How Hospitals Responded to the Financial Incentives of the HRRP
How Hospitals Responded to the Financial Incentives of the HRRP
Monday, June 11, 2018: 1:30 PM
Basswood - Garden Level (Emory Conference Center Hotel)
Discussant: Lindsay Allen
The reliability of the assessment measure that determines performance in Pay for Performance (P4P) contracts can significantly impact the incentives to respond to such payment schemes. In this article, I Investigate the role of uncertainty in the performance measures that determine hospital reimbursements under the Hospital Readmission Reduction Program(HRRP) – a prominent P4P program that linked hospital reimbursements to hospital readmission rates. The HRRP penalizes Medicare serving hospitals with readmission rates above a given threshold and hospitals are continually assessed on readmissions. This circumstance, means that hospitals that were not initially penalized by the HRRP, might have an incentive to respond to the program incentives, if they face a future risk of a penalty.

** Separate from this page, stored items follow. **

(* ===== verification/Advertisement.v ===== *)
(** * The advertisement of running emulators

    Models [emulator_advertisement.cpp] of [emulator/config]: every emulator writes an
    ini file named after its process into a directory that all emulators of the user
    share; others find it there when its process is alive, and whoever ends deletes
    what the dead left behind.  The directory is given by the names in it. *)

From stdpp Require Import sorting.
From S2P Require Import Prelude CText IniFile.

(** ** The shared directory and the processes *)

Record shared := { ads : gmap bytes bytes; subdirs : gset bytes }.

Definition is_file (w : shared) (name : bytes) : bool := bool_decide (is_Some (ads w !! name)).
Definition is_dir (w : shared) (name : bytes) : bool := bool_decide (name ∈ subdirs w).

(** [scanDirEntries]: the names in order. *)
Definition entries (w : shared) : list bytes := merge_sort bytes_le (elements (dom (ads w) ∪ subdirs w)).

(** Reading an entry as an ini file, through [IniFile::read]. *)
Definition read_ad (w : shared) (name : bytes) : option IniFile :=
  let '(ok, ini, _) := read_ini true (new_IniFile name) {| files := ads w; oracle := []; taken := [] |} in
  if ok then Some ini else None.

Section processes.
(** This process, the executable of a process that is alive, and [System::envGet]. *)
Context (me : Z) (exe_of : Z -> option bytes) (envGet : bytes -> bytes).

(** ** Names *)

(** [std::to_string], and "pid_%d.ini". *)
Definition pid_dir (pid : Z) : bytes := to_string pid.
Definition location (pid : Z) : bytes := str "pid_" ++ to_string pid ++ str ".ini".

(** The conversion "%d" of [sscanf]; a number too large for [long] is cut like by [strtol]. *)
Definition scan_int (s : bytes) : option Z :=
  let '(v, _, rest) := strtoll s in if (length rest =? length s)%nat then None else Some (s32 v).

(** [sscanf(entry, "pid_%d.ini", &pid) == 1]: what comes after the number is not looked at. *)
Definition scan_location (entry : bytes) : option Z := strip_prefix (str "pid_") entry ≫= scan_int.

Definition isMe (discoveryFile : bytes) : bool :=
  match scan_location discoveryFile with Some pid => pid =? me | None => false end.

(** ** Liveness *)

(** [name.find(text) != npos]. *)
Fixpoint contains (text name : bytes) : bool :=
  starts_with text name || match name with [] => false | _ :: name => contains text name end.

Definition emulator_name (name : bytes) : bool := contains (str "emulator") name || contains (str "qemu-system-") name.

Definition alive_pid (pid : Z) : bool :=
  if me =? pid then true else match exe_of pid with None => false | Some name => emulator_name name end.

Definition PidChecker_isAlive (w : shared) (myFile discoveryFile : bytes) : bool :=
  let pid := Some 0 in
  let pid := if is_file w discoveryFile then scan_location discoveryFile else pid in
  match pid with
  | None => false
  | Some pid =>
      match (if is_dir w discoveryFile then scan_int discoveryFile else Some pid) with
      | None => false
      | Some pid => alive_pid pid
      end
  end.

Section ports.
(** Whether a connection to a loopback port is accepted, over IPv6 or IPv4. *)
Context (connects : Z -> bool).

Definition canConnectToPort (port : Z) : bool := if port =? 0 then false else connects port.

Fixpoint check_ports (ports : list bytes) (ini me_ : IniFile) : bool :=
  match ports with
  | [] => false
  | port :: ports =>
      let checkPort := getInt64 envGet port 0 ini in
      let myPort := getInt64 envGet port 0 me_ in
      if negb (myPort =? 0) && (myPort =? checkPort) then false
      else if negb (checkPort =? 0) && canConnectToPort checkPort then true
      else check_ports ports ini me_
  end.

Definition OpenPortChecker_isAlive (w : shared) (myFile discoveryFile : bytes) : bool :=
  if bytes_eqb myFile discoveryFile then true
  else
    match read_ad w discoveryFile with
    | None => false
    | Some ini => check_ports [str "grpc.port"; str "port.serial"; str "port.adb"] ini (default (new_IniFile myFile) (read_ad w myFile))
    end.
End ports.

(** ** The advertisement *)

(** Whether an entry can be deleted, a file or a directory. *)
Context (deletable : bytes -> bool).

Definition delete_file (name : bytes) (w : shared) : shared :=
  if deletable name then {| ads := delete name (ads w); subdirs := subdirs w |} else w.
Definition delete_dir (name : bytes) (w : shared) : shared :=
  if deletable name then {| ads := ads w; subdirs := subdirs w ∖ {[name]} |} else w.

Section strategy.
Context (isAlive : shared -> bytes -> bytes -> bool).

Fixpoint collect (names : list bytes) (w : shared) (collected : Z) : Z * shared :=
  match names with
  | [] => (collected, w)
  | entry :: names =>
      if negb (isAlive w (location me) entry) then
        let collected := collected + 1 in
        let w := if is_file w entry then delete_file entry w else w in
        let w := if is_dir w entry then delete_dir entry w else w in
        collect names w collected
      else collect names w collected
  end.

Definition garbageCollect (w : shared) : Z * shared := collect (entries w) w 0.

Definition discoverRunningEmulators (w : shared) : list bytes :=
  List.filter (fun entry => negb (bytes_eqb entry (location me)) && isAlive w (location me) entry) (entries w).

Definition matches (props : list (bytes * bytes)) (ini : IniFile) : bool :=
  forallb (fun '(key, val) => hasKey key ini && bytes_eqb (getString envGet key [] ini) val) props.

Fixpoint first_match (w : shared) (props : list (bytes * bytes)) (found : list bytes) : bytes :=
  match found with
  | [] => []
  | discoveryFile :: found =>
      match read_ad w discoveryFile with
      | None => first_match w props found
      | Some ini => if matches props ini then discoveryFile else first_match w props found
      end
  end.

Definition discoverEmulatorWithProperties (w : shared) (props : list (bytes * bytes)) : bytes :=
  first_match w props (discoverRunningEmulators w).
End strategy.

Definition remove (w : shared) : shared :=
  let w := delete_file (location me) w in
  if is_dir w (pid_dir me) then delete_dir (pid_dir me) w else w.

Definition exists_ (w : shared) (pid : Z) : bool := is_file w (location pid).

(** What becomes of the stream: it is not opened, it takes only so many bytes before the disk is full, or it is fine. *)
Inductive stream_fate := NotOpened | Short (n : nat) | Fine.

Definition ad_text (props : list (bytes * bytes)) : bytes := concat (map (fun '(key, val) => key ++ [61] ++ val ++ [10]) props).

(** [bad()] is about reading and writing only: a stream that was not opened is not bad. *)
Definition write_ad (fate : stream_fate) (props : list (bytes * bytes)) (w : shared) : bool * shared :=
  let put text := {| ads := <[location me := text]> (ads w); subdirs := subdirs w |} in
  match fate with
  | NotOpened => (true, w)
  | Short n => (negb (n <? length (ad_text props))%nat, put (take n (ad_text props)))
  | Fine => (true, put (ad_text props))
  end.
End processes.

(** ** Names and numbers *)

Definition pid_ok (pid : Z) : Prop := 0 <= pid < 2 ^ 31.

Lemma scan_int_to_string pid rest :
  pid_ok pid -> match rest with [] => True | c :: _ => is_digit c = false end -> scan_int (to_string pid ++ rest) = Some pid.
Proof.
  unfold pid_ok. intros Hp Hr. unfold scan_int. rewrite strtoll_to_string by (done || lia). rewrite (proj2 (Z.ltb_lt _ _)) by lia.
  destruct (to_string_nonneg pid ltac:(lia)) as (_ & _ & Hne). rewrite (proj2 (Nat.eqb_neq _ _)).
  - by rewrite swrap_small by (unfold in_s; lia).
  - rewrite length_app. destruct (to_string pid); [done|]. cbn. lia.
Qed.

Lemma scan_location_ok pid : pid_ok pid -> scan_location (location pid) = Some pid.
Proof.
  intros Hp. unfold scan_location, location. rewrite strip_prefix_app. cbn [mbind option_bind]. by apply scan_int_to_string.
Qed.

Lemma scan_dir_ok pid : pid_ok pid -> scan_int (pid_dir pid) = Some pid.
Proof. intros Hp. rewrite <- (app_nil_r (pid_dir pid)). by apply scan_int_to_string. Qed.

Lemma location_inj pid pid' : pid_ok pid -> pid_ok pid' -> location pid = location pid' -> pid = pid'.
Proof. intros H H' E. pose proof (scan_location_ok pid H) as S1. rewrite E, scan_location_ok in S1 by done. congruence. Qed.

(** ** Collecting *)

Section collecting.
Context (me : Z) (deletable : bytes -> bool).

Similarly, hospitals penalized by the HRRP might have no incentive to respond if the assessment measure (readmissions) is arbitrary and driven by random chance. Empirically this uncertainty makes it difficult to conceptualize the treatment or exposure to the HRRP. To overcome this, I utilize the entire Medicare administrative inpatient claims and simulate hospital performance measures for the HRRP, in years that precede the HRRP. I then rely on the relationship between past and future performance in ex-ante periods to characterize the ex-ante risk of receiving a penalty under the HRRP. I then implement a difference in differences design and estimate the effect of the HRRP by comparing hospitals based on their ex-ante risk of receiving a penalty. The evidence from this research suggests that where hospitals did respond to the HRRP, they responded commensurately with expectations of future penalties. I find the largest reduction in readmissions due to the HRRP to be for AMI (heart attack) patients. I find no evidence that the reductions in readmissions for pneumonia patients post the HRRP can be causally attributed to the HRRP incentives. The results from this research highlight the need to further investigate why hospitals have selectively responded to the HRRP, and the differential cost associated with reducing readmissions across medical conditions.